Task instructions:
After locating the line that contains "(** The lines" in the records below, write out exactly that line and each line after it through the one that contains "exists A A', normal", and nothing else.

======== Provided data

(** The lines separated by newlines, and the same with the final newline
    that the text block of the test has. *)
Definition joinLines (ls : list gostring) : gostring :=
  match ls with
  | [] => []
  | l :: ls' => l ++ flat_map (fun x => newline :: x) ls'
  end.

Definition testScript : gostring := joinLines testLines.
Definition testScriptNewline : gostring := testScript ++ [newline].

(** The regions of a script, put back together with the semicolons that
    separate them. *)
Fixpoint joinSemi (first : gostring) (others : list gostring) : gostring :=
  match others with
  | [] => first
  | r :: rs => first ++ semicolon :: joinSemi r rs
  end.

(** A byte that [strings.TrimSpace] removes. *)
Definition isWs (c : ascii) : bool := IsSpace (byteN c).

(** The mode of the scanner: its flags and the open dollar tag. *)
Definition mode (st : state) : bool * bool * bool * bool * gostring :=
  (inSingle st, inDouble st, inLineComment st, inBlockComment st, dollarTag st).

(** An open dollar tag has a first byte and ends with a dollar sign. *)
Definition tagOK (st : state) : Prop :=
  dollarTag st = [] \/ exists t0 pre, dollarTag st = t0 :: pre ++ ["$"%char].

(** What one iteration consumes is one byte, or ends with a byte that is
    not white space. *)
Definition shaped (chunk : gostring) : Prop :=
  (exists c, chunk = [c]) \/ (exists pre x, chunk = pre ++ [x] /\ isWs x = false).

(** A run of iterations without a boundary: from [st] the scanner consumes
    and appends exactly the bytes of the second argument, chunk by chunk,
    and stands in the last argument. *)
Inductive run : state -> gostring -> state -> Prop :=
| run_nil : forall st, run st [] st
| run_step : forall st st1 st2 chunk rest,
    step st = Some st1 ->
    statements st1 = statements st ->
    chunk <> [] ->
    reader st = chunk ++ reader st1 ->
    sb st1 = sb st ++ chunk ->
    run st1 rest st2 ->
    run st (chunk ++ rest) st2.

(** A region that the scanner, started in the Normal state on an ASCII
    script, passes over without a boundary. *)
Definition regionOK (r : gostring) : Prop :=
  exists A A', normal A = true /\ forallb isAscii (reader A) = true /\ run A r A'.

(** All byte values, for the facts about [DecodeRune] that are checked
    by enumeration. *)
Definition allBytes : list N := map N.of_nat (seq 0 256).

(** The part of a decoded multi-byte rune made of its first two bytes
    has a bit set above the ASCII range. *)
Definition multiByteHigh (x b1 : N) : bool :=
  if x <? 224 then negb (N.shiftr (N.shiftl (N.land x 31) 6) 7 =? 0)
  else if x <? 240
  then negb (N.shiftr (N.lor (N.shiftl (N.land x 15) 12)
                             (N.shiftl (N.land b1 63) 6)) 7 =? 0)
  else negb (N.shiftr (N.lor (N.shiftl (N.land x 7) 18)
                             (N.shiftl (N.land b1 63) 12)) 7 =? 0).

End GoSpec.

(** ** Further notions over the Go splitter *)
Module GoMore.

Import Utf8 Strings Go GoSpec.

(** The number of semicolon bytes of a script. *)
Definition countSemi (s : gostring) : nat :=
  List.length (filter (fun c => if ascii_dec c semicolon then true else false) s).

================
======== Provided data

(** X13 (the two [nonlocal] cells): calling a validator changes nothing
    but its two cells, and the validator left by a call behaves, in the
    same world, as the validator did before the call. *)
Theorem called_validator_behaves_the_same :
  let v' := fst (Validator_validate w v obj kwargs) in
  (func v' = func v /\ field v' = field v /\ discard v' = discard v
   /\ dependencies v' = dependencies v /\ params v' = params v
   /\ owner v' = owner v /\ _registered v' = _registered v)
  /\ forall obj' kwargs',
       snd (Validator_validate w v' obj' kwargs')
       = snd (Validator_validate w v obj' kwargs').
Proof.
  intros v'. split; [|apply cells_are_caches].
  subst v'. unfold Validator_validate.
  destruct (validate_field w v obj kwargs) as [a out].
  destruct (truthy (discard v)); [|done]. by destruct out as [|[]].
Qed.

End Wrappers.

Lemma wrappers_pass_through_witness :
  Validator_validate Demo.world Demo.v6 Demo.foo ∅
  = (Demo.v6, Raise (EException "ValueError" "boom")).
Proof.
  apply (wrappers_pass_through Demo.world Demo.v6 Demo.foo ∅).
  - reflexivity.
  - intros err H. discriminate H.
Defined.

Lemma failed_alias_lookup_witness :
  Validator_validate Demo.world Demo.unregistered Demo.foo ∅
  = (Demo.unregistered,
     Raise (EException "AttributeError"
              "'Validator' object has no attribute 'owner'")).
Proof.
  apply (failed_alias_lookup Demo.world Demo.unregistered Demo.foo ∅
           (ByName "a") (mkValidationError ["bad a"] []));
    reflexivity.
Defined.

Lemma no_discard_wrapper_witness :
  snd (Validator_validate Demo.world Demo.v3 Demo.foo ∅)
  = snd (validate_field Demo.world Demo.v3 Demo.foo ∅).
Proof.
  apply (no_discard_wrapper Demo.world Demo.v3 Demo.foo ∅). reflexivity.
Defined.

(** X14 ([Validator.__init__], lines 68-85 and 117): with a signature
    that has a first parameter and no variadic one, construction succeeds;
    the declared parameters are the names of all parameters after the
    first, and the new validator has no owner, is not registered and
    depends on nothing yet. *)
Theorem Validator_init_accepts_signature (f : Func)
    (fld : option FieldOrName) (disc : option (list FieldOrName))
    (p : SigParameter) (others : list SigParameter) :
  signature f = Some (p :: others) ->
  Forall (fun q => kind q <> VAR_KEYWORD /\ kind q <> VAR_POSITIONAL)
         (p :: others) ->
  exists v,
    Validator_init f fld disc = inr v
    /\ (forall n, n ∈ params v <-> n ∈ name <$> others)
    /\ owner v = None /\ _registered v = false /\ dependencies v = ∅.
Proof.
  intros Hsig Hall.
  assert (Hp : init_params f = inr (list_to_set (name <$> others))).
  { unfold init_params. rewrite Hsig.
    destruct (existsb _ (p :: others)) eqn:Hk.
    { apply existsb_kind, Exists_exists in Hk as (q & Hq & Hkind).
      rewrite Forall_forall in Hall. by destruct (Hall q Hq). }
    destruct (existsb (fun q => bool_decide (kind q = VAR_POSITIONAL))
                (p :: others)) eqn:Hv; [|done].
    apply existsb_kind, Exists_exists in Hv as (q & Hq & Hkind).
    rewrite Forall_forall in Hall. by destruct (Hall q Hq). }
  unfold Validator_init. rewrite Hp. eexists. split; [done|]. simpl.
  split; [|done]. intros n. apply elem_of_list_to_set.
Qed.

================

Finished task:
(** The lines separated by newlines, and the same with the final newline
    that the text block of the test has. *)
Definition joinLines (ls : list gostring) : gostring :=
  match ls with
  | [] => []
  | l :: ls' => l ++ flat_map (fun x => newline :: x) ls'
  end.

Definition testScript : gostring := joinLines testLines.
Definition testScriptNewline : gostring := testScript ++ [newline].

(** The regions of a script, put back together with the semicolons that
    separate them. *)
Fixpoint joinSemi (first : gostring) (others : list gostring) : gostring :=
  match others with
  | [] => first
  | r :: rs => first ++ semicolon :: joinSemi r rs
  end.

(** A byte that [strings.TrimSpace] removes. *)
Definition isWs (c : ascii) : bool := IsSpace (byteN c).

(** The mode of the scanner: its flags and the open dollar tag. *)
Definition mode (st : state) : bool * bool * bool * bool * gostring :=
  (inSingle st, inDouble st, inLineComment st, inBlockComment st, dollarTag st).

(** An open dollar tag has a first byte and ends with a dollar sign. *)
Definition tagOK (st : state) : Prop :=
  dollarTag st = [] \/ exists t0 pre, dollarTag st = t0 :: pre ++ ["$"%char].

(** What one iteration consumes is one byte, or ends with a byte that is
    not white space. *)
Definition shaped (chunk : gostring) : Prop :=
  (exists c, chunk = [c]) \/ (exists pre x, chunk = pre ++ [x] /\ isWs x = false).

(** A run of iterations without a boundary: from [st] the scanner consumes
    and appends exactly the bytes of the second argument, chunk by chunk,
    and stands in the last argument. *)
Inductive run : state -> gostring -> state -> Prop :=
| run_nil : forall st, run st [] st
| run_step : forall st st1 st2 chunk rest,
    step st = Some st1 ->
    statements st1 = statements st ->
    chunk <> [] ->
    reader st = chunk ++ reader st1 ->
    sb st1 = sb st ++ chunk ->
    run st1 rest st2 ->
    run st (chunk ++ rest) st2.

(** A region that the scanner, started in the Normal state on an ASCII
    script, passes over without a boundary. *)
Definition regionOK (r : gostring) : Prop :=
  exists A A', normal A = true /\ forallb isAscii (reader A) = true /\ run A r A'.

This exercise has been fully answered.